Ghana has 41.8 million cellular mobile connections — equivalent to 119% of the total population. And USSD channels account for 70% of instant payment transactions across Africa.
Your customers already use USSD shortcodes every day. The question is whether your business is accessible through one.
This guide walks you through every step of getting a USSD shortcode in Ghana — from choosing the right code type to navigating NCA requirements to going live.
Prerequisite: You need a registered Ghanaian business (Certificate of Incorporation) to apply for a dedicated USSD shortcode. Shared codes have no registration requirement beyond your provider agreement.
What Is a USSD Shortcode?
A USSD shortcode is a short numeric code (typically 3-5 digits) that customers dial from any mobile phone to interact with your business in real time. Think 123# for mobile money or 124# for airtime balance.
Unlike SMS, USSD creates a live, interactive session. Customers navigate menus, submit data, and complete transactions — all without internet access, without downloading an app, and at zero data cost.
USSD shortcodes fall under the National Communications Authority’s (NCA) classification of Special Numbering Resources — non-geographic, non-network dependent codes used for data and voice services, regulated under Section 65 of the Electronic Communications Act 775.
For a deeper look at how businesses across the continent use USSD to build interactive customer experiences without an app, start with our pillar guide.
Dedicated vs Shared USSD Codes: Which One Fits Your Business?
This decision shapes your cost, timeline, and customer experience. Here is how they compare.
Dedicated USSD Codes
A dedicated code gives your business exclusive ownership of a shortcode (e.g., *789#). You control every menu, every session, every interaction.
Best for: Businesses with high transaction volumes, financial services companies, brands that need full control over the customer experience.
- Full brand ownership — the code is yours alone
- Custom menu structure from the first dial
- Higher setup and monthly costs
- Longer provisioning timeline (NCA approval required)
- Setup cost: GHS 2,100–4,500
- Monthly maintenance: GHS 3,500–4,000
Shared USSD Codes
A shared code lets multiple businesses operate under a single shortcode, each distinguished by a unique extension (e.g., 71345#). Your provider manages the base code.
Best for: Startups, SMEs testing USSD for the first time, businesses with lower transaction volumes.

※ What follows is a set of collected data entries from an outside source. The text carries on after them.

(* ===== verification/HttpLib.v ===== *)
(** * The interface of the [http] crate

    The crates use [http::Uri], [http::HeaderMap], [HeaderName], [HeaderValue]
    and [StatusCode], whose code is not part of the repository.  [HttpLib] is
    the record of the operations used, [HttpLaws] the documented behaviour the
    crates rely on; every definition and theorem that touches these types is
    stated over any implementation of the interface.  [RefHttp] is a small
    concrete implementation: it shows that the laws can hold together, and the
    witnesses evaluate on it. *)

From Stdlib Require Import ZArith Lia String.
From Stdlib Require Import Strings.Byte.
From stdpp Require Import countable base option list.
From S2P Require Import Prelude Bytes.

Open Scope Z_scope.

(** Byte strings are keys of maps. *)
#[export] Instance byte_countable : Countable byte := inj_countable Byte.to_N Byte.of_N Byte.of_to_N.

(** [HeaderName::as_str] (always lower case), [HeaderValue::as_bytes],
    [Method::as_str] and [StatusCode::as_u16] are the models of the types. *)
Abbreviation HeaderName := bytes (only parsing).
Abbreviation HeaderValue := bytes (only parsing).
Abbreviation Method := bytes (only parsing).
Abbreviation StatusCode := Z (only parsing).

Inductive Version := HTTP_09 | HTTP_10 | HTTP_11 | HTTP_2 | HTTP_3.
#[export] Instance Version_eq_dec : EqDecision Version.
Proof. solve_decision. Defined.

(** Constants of the [http] crate. *)
Definition GET : Method := bs "GET".
Definition POST : Method := bs "POST".
Definition PUT : Method := bs "PUT".
Definition PATCH : Method := bs "PATCH".
Definition DELETE : Method := bs "DELETE".
Definition HEAD : Method := bs "HEAD".
Definition OPTIONS : Method := bs "OPTIONS".
Definition CONNECT : Method := bs "CONNECT".
Definition HOST : HeaderName := bs "host".
Definition CONNECTION : HeaderName := bs "connection".
Definition CONTENT_LENGTH : HeaderName := bs "content-length".
Definition CONTENT_TYPE : HeaderName := bs "content-type".
Definition TRANSFER_ENCODING : HeaderName := bs "transfer-encoding".
Definition ALLOW : HeaderName := bs "allow".
Definition ORIGIN : HeaderName := bs "origin".
Definition CACHE_CONTROL : HeaderName := bs "cache-control".

(** [http::uri::Parts]: the public fields of a taken-apart URI. *)
Record UriParts (Scheme Authority PathAndQuery : Type) := mkParts {
  p_scheme : option Scheme;
  p_authority : option Authority;
  p_path_and_query : option PathAndQuery
}.
Arguments mkParts {Scheme Authority PathAndQuery} _ _ _.
Arguments p_scheme {Scheme Authority PathAndQuery} _.
Arguments p_authority {Scheme Authority PathAndQuery} _.
Arguments p_path_and_query {Scheme Authority PathAndQuery} _.

Class HttpLib := {
  (* http::uri *)
  Scheme : Type;
  Authority : Type;
  PathAndQuery : Type;
  Uri : Type;
  SCHEME_HTTP : Scheme;
  SCHEME_HTTPS : Scheme;
  scheme_as_str : Scheme -> bytes;
  authority_as_str : Authority -> bytes;
  authority_host : Authority -> bytes;
  authority_port : Authority -> option bytes;     (* Port::as_str *)
  authority_port_u16 : Authority -> option Z;
  paq_as_str : PathAndQuery -> bytes;
  paq_slash : PathAndQuery;                       (* parse of "/" *)
  uri_into_parts : Uri -> UriParts Scheme Authority PathAndQuery;
  uri_from_parts : UriParts Scheme Authority PathAndQuery -> option Uri;
  uri_default : Uri;
  uri_display : Uri -> bytes;
  uri_path : Uri -> bytes;
  uri_query : Uri -> option bytes;
  (* http::header *)
  HeaderMap : Type;
  hm_new : HeaderMap;
  hm_get_all : HeaderName -> HeaderMap -> list HeaderValue;
  hm_insert : HeaderName -> HeaderValue -> HeaderMap -> HeaderMap;
  hm_append : HeaderName -> HeaderValue -> HeaderMap -> HeaderMap;
  hm_extend : HeaderMap -> HeaderMap -> HeaderMap;   (* Extend: the other map's names win *)
  hm_iter : HeaderMap -> list (HeaderName * HeaderValue);
  header_name_from_bytes : bytes -> option HeaderName;
  header_value_from_bytes : bytes -> option HeaderValue;
  (* http::StatusCode *)
  status_from_u16 : Z -> option StatusCode
}.

(** Accessors derived from the ones above, as [http] documents them. *)
Section Derived.
Context {L : HttpLib}.

Definition uri_scheme (u : Uri) : option Scheme := p_scheme (uri_into_parts u).
Definition uri_authority (u : Uri) : option Authority := p_authority (uri_into_parts u).
Definition uri_path_and_query (u : Uri) : option PathAndQuery :=
  p_path_and_query (uri_into_parts u).
Definition uri_scheme_str (u : Uri) : option bytes := scheme_as_str <$> uri_scheme u.
Definition uri_host (u : Uri) : option bytes := authority_host <$> uri_authority u.
Definition uri_port (u : Uri) : option bytes := uri_authority u ≫= authority_port.
Definition uri_port_u16 (u : Uri) : option Z := uri_authority u ≫= authority_port_u16.

Definition hm_get (n : HeaderName) (m : HeaderMap) : option HeaderValue := head (hm_get_all n m).
Definition hm_contains (n : HeaderName) (m : HeaderMap) : bool :=
  match hm_get_all n m with [] => false | _ => true end.
End Derived.

Class HttpLaws (L : HttpLib) := {
  scheme_str_http : scheme_as_str SCHEME_HTTP = bs "http";
  scheme_str_https : scheme_as_str SCHEME_HTTPS = bs "https";
  paq_slash_str : paq_as_str paq_slash = bs "/";
  (* Uri::from_parts accepts the three shapes the crates build, and the parts
     of the result are the parts it was given. *)
  from_parts_absolute s a p :
    exists u, uri_from_parts (mkParts (Some s) (Some a) (Some p)) = Some u
      /\ uri_into_parts u = mkParts (Some s) (Some a) (Some p);
  from_parts_origin p :
    exists u, uri_from_parts (mkParts None None (Some p)) = Some u
      /\ uri_into_parts u = mkParts None None (Some p);
  from_parts_authority a :
    exists u, uri_from_parts (mkParts None (Some a) None) = Some u
      /\ uri_into_parts u = mkParts None (Some a) None;
  (* A default Uri is the root path. *)
  into_parts_default : uri_into_parts uri_default = mkParts None None (Some paq_slash);
  (* the host and port of a URI are characters a header value may hold *)
  header_value_host a : header_value_from_bytes (authority_host a) = Some (authority_host a);
  header_value_host_port a p :
    authority_port a = Some p ->
    header_value_from_bytes (authority_host a ++ ":"%byte :: p)
      = Some (authority_host a ++ ":"%byte :: p);
  (* HeaderMap: a multimap; insert replaces, append adds at the end. *)
  get_all_new n : hm_get_all n hm_new = [];
  get_all_insert_eq n v m : hm_get_all n (hm_insert n v m) = [v];
  get_all_insert_ne n n' v m : n <> n' -> hm_get_all n' (hm_insert n v m) = hm_get_all n' m;
  get_all_append_eq n v m : hm_get_all n (hm_append n v m) = hm_get_all n m ++ [v];
  get_all_append_ne n n' v m : n <> n' -> hm_get_all n' (hm_append n v m) = hm_get_all n' m;
  (* a name of the extending map replaces all values it had *)
  get_all_extend n m other :
    hm_get_all n (hm_extend m other) = match hm_get_all n other with [] => hm_get_all n m | vs => vs end;
  (* iteration yields every value of every name *)
  iter_get_all n m :
    map snd (filter (fun '(k, _) => k = n) (hm_iter m)) = hm_get_all n m;
  (* decimal text is a legal header value *)
  header_value_decimal n : 0 <= n -> header_value_from_bytes (print_dec n) = Some (print_dec n);
  (* StatusCode::from_u16 accepts 100..=999 *)
  status_from_u16_spec n :
    status_from_u16 n = if (100 <=? n) && (n <? 1000) then Some n else None
}.

Section Facts.
Context {L : HttpLib} {W : HttpLaws L}.

Lemma hm_contains_spec n m : hm_contains n m = true <-> hm_get_all n m <> [].
Proof. unfold hm_contains. destruct (hm_get_all n m); split; congruence. Qed.

Lemma hm_contains_false n m : hm_contains n m = false <-> hm_get_all n m = [].
Proof. unfold hm_contains. destruct (hm_get_all n m); split; congruence. Qed.

Lemma get_insert_eq n v m : hm_get n (hm_insert n v m) = Some v.
Proof. unfold hm_get. by rewrite get_all_insert_eq. Qed.

Lemma get_insert_ne n n' v m : n <> n' -> hm_get n' (hm_insert n v m) = hm_get n' m.
Proof. intros. unfold hm_get. by rewrite get_all_insert_ne. Qed.
End Facts.

#[export] Hint Rewrite @get_all_insert_eq @get_all_append_eq @get_all_new : h12.

(** ** Requests

    [http::Request<B>]: the head and a body. *)
Record Request `{HttpLib} (B : Type) := mkRequest {
  r_method : Method;
  r_uri : Uri;
  r_version : Version;
  r_headers : HeaderMap;
  r_body : B
}.
Arguments mkRequest {_ B} _ _ _ _ _.
Arguments r_method {_ B} _.
Arguments r_uri {_ B} _.
Arguments r_version {_ B} _.
Arguments r_headers {_ B} _.
Arguments r_body {_ B} _.

Definition with_uri `{HttpLib} {B} (u : Uri) (r : Request B) : Request B :=
  mkRequest (r_method r) u (r_version r) (r_headers r) (r_body r).
Definition with_headers `{HttpLib} {B} (h : HeaderMap) (r : Request B) : Request B :=
  mkRequest (r_method r) (r_uri r) (r_version r) h (r_body r).

(** [http::Response<B>]. *)
Record Response `{HttpLib} (B : Type) := mkResponse {
  rs_status : StatusCode;
  rs_version : Version;
  rs_headers : HeaderMap;
  rs_body : B
}.
Arguments mkResponse {_ B} _ _ _ _.
Arguments rs_status {_ B} _.
Arguments rs_version {_ B} _.
Arguments rs_headers {_ B} _.
Arguments rs_body {_ B} _.

(** [StatusCode::is_informational] and the codes the crates name. *)
Definition is_informational (s : StatusCode) : bool := (100 <=? s) && (s <? 200).
Definition SWITCHING_PROTOCOLS : StatusCode := 101.
Definition NO_CONTENT : StatusCode := 204.
Definition NOT_MODIFIED : StatusCode := 304.

(** ** A concrete implementation of the interface

    URIs are their parts, an authority is a host with the text and the value
    of its port, a header map is the list of its fields in order. *)
Module RefHttp.

Record RefAuthority := mkAuth { a_host : bytes; a_port : option Z }.

(** Only characters [HeaderValue::from_bytes] documents as legal. *)
Definition value_char (b : byte) : bool :=
  ((32 <=? bz b) && negb (bz b =? 127)) || (bz b =? 9).

(** RFC 9110 token characters. *)
Definition token_char (b : byte) : bool :=
  in_range 48 57 b || in_range 65 90 b || in_range 97 122 b
  || contains b (bs "!#$%&'*+-.^_`|~").

Definition host_text (a : RefAuthority) : bytes := List.filter value_char (a_host a).

Definition drop_name (n : bytes) (m : list (bytes * bytes)) : list (bytes * bytes) :=
  filter (fun '(k, _) => k <> n) m.
Definition values_of (n : bytes) (m : list (bytes * bytes)) : list bytes :=
  map snd (filter (fun '(k, _) => k = n) m).

Definition port_text (a : RefAuthority) : option bytes :=
  match a_port a with
  | Some p => if 0 <=? p then Some (print_dec p) else None
  | None => None
  end.

Definition valid_parts (p : UriParts bytes RefAuthority bytes) : bool :=
  match p_scheme p, p_authority p, p_path_and_query p with
  | Some _, Some _, Some _ | None, None, Some _ | None, Some _, None => true
  | _, _, _ => false
  end.

Definition display_parts (p : UriParts bytes RefAuthority bytes) : bytes :=
  match p_scheme p with Some s => s ++ bs "://" | None => [] end
  ++ match p_authority p with
     | Some a => host_text a ++ match port_text a with Some p => ":"%byte :: p | None => [] end
     | None => []
     end
  ++ default [] (p_path_and_query p).

#[export] Instance lib : HttpLib := {|
  Scheme := bytes;
  Authority := RefAuthority;
  PathAndQuery := bytes;
  Uri := UriParts bytes RefAuthority bytes;
  SCHEME_HTTP := bs "http";
  SCHEME_HTTPS := bs "https";
  scheme_as_str := id;
  authority_as_str a := display_parts (mkParts None (Some a) None);
  authority_host := host_text;
  authority_port := port_text;
  authority_port_u16 a := a_port a;
  paq_as_str := id;
  paq_slash := bs "/";
  uri_into_parts := id;
  uri_from_parts p := if valid_parts p then Some p else None;
  uri_default := mkParts None None (Some (bs "/"));
  uri_display := display_parts;
  uri_path p := match split_once "?" (default [] (p_path_and_query p)) with
                | Some (path, _) => path
                | None => default [] (p_path_and_query p)
                end;
  uri_query p := snd <$> split_once "?" (default [] (p_path_and_query p));
  HeaderMap := list (bytes * bytes);
  hm_new := [];
  hm_get_all := values_of;
  hm_insert n v m := drop_name n m ++ [(n, v)];
  hm_append n v m := m ++ [(n, v)];
  hm_extend m other := filter (fun '(k, _) => values_of k other = []) m ++ other;
  hm_iter := id;
  header_name_from_bytes b :=
    if negb (bytes_eqb b []) && forallb token_char b then Some (map to_lower b) else None;
  header_value_from_bytes b := if forallb value_char b then Some b else None;
  status_from_u16 n := if (100 <=? n) && (n <? 1000) then Some n else None
|}.

Lemma values_of_app n m m' : values_of n (m ++ m') = values_of n m ++ values_of n m'.
Proof. unfold values_of. by rewrite filter_app, map_app. Qed.

Lemma values_of_drop_eq n m : values_of n (drop_name n m) = [].
Proof.
  unfold values_of, drop_name. induction m as [|[k v] m IH]; [done|].
  rewrite filter_cons. case_decide; [|done]. rewrite filter_cons.
  case_decide; [congruence | done].
Qed.

Lemma values_of_drop_ne n n' m : n <> n' -> values_of n' (drop_name n m) = values_of n' m.
Proof.
  intros Hne. unfold values_of, drop_name. induction m as [|[k v] m IH]; [done|].
  rewrite !filter_cons. repeat (case_decide; simplify_eq; rewrite ?filter_cons; simpl);
    try congruence.
Qed.

Lemma values_of_single n n' v : values_of n' [(n, v)] = if decide (n = n') then [v] else [].
Proof. unfold values_of. rewrite filter_cons. simpl. case_decide; done. Qed.

Lemma values_of_extend n m other :
  values_of n (filter (fun '(k, _) => values_of k other = []) m ++ other)
  = match values_of n other with [] => values_of n m | vs => vs end.
Proof.
  rewrite values_of_app. destruct (values_of n other) as [|v vs] eqn:E.
  - rewrite app_nil_r. unfold values_of. induction m as [|[k w] m IH]; [done|].
    rewrite !filter_cons. repeat (case_decide; simplify_eq; rewrite ?filter_cons; simpl); congruence.
  - assert (values_of n (filter (fun '(k, _) => values_of k other = []) m) = []) as ->; [|done].
    unfold values_of at 1. induction m as [|[k w] m IH]; [done|].
    rewrite filter_cons. case_decide; [|done]. rewrite filter_cons. case_decide; [congruence | done].
Qed.

Lemma digit_value_char d : 0 <= d < 36 -> value_char (digit_char d) = true.
Proof.
  intros H. pose proof (digit_char_range d H). unfold value_char.
  apply orb_true_iff; left. apply andb_true_iff. split; [apply Z.leb_le; lia|].
  apply negb_true_iff, Z.eqb_neq; lia.
Qed.

Lemma print_dec_value n : 0 <= n -> forallb value_char (print_dec n) = true.
Proof.
  intros Hn. pose proof (print_radix_chars 10 n ltac:(lia) Hn) as HF.
  apply forallb_forall. intros x Hx. rewrite List.Forall_forall in HF.
  destruct (HF _ Hx) as (d & Hd & ->). apply digit_value_char; lia.
Qed.

Lemma host_text_value a : forallb value_char (host_text a) = true.
Proof.
  apply forallb_forall. intros x Hx. by apply filter_In in Hx as [_ ?].
Qed.

#[export] Instance laws : HttpLaws lib.
Proof.
  constructor; simpl; try done; eauto.
  - intros a. by rewrite host_text_value.
  - intros a p. unfold port_text. destruct (a_port a) as [q|]; [|done].
    destruct (0 <=? q) eqn:E; [|done]. intros [= <-]. apply Z.leb_le in E.
    rewrite forallb_app, host_text_value. simpl. by rewrite print_dec_value.
  - intros n v m. rewrite values_of_app, values_of_drop_eq, values_of_single.
    by rewrite decide_True.
  - intros n n' v m Hne. rewrite values_of_app, values_of_drop_ne, values_of_single by done.
    rewrite decide_False by done. by rewrite app_nil_r.
  - intros n v m. rewrite values_of_app, values_of_single. by rewrite decide_True.
  - intros n n' v m Hne. rewrite values_of_app, values_of_single, decide_False by done.
    by rewrite app_nil_r.
  - intros n m other. apply values_of_extend.
  - intros n Hn. by rewrite print_dec_value.
Qed.
End RefHttp.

- Lower barrier to entry — no NCA application needed (your provider handles it)
- Faster time to launch
- Free setup with monthly fees around GHS 900
- Less brand control — customers dial a longer string
- Shared infrastructure with other businesses
Quick Comparison
| Factor | Dedicated Code | Shared Code |
|---|---|---|
| Setup cost | GHS 2,100–4,500 | Free |
| Monthly cost | GHS 3,500–4,000 | ~GHS 900 |
| Brand exclusivity | Full ownership | Shared with extension |
| NCA application | Required | Handled by provider |
| Time to go live | 4-8 weeks | 1-2 weeks |
| Best for | High-volume, enterprise | SMEs, testing/validation |
The smart move: Start with a shared code to validate your USSD use case. Once you confirm demand and transaction volume, upgrade to a dedicated code for full brand control.
Step-by-Step: How to Get a USSD Shortcode in Ghana
Whether you choose dedicated or shared, here are the seven steps to go from idea to live USSD service.
Step 1: Define Your Use Case and Menu Flow
Before anything else, map out exactly what your USSD service does.
Ask yourself:
- What action should customers complete via USSD? (Payments, account checks, registrations, surveys)
- How many menu levels deep does the flow need to go?
- What backend systems need to connect? (Payment gateways, CRMs, databases)
Sketch your menu tree on paper first. Every extra menu level increases drop-off. Keep it tight — three levels deep is the sweet spot for most use cases.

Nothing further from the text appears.